Records from a data source:
===============
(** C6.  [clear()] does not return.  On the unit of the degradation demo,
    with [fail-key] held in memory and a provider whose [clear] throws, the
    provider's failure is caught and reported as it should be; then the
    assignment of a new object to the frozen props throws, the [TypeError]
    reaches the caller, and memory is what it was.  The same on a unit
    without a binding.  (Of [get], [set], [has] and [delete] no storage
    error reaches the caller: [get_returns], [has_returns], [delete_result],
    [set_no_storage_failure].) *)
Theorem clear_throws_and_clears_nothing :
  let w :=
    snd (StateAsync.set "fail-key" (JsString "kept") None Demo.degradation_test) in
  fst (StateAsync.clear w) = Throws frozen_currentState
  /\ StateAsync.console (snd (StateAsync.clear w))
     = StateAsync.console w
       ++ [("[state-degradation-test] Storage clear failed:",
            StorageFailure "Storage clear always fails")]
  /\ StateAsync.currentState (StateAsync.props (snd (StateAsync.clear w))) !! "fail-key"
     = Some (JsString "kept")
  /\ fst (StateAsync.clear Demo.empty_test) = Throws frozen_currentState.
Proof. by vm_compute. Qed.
===============
What this task involves:
Scan the entries above for the word "console" and collect each line holding it.

Solution to this task:
  /\ StateAsync.console (snd (StateAsync.clear w))
     = StateAsync.console w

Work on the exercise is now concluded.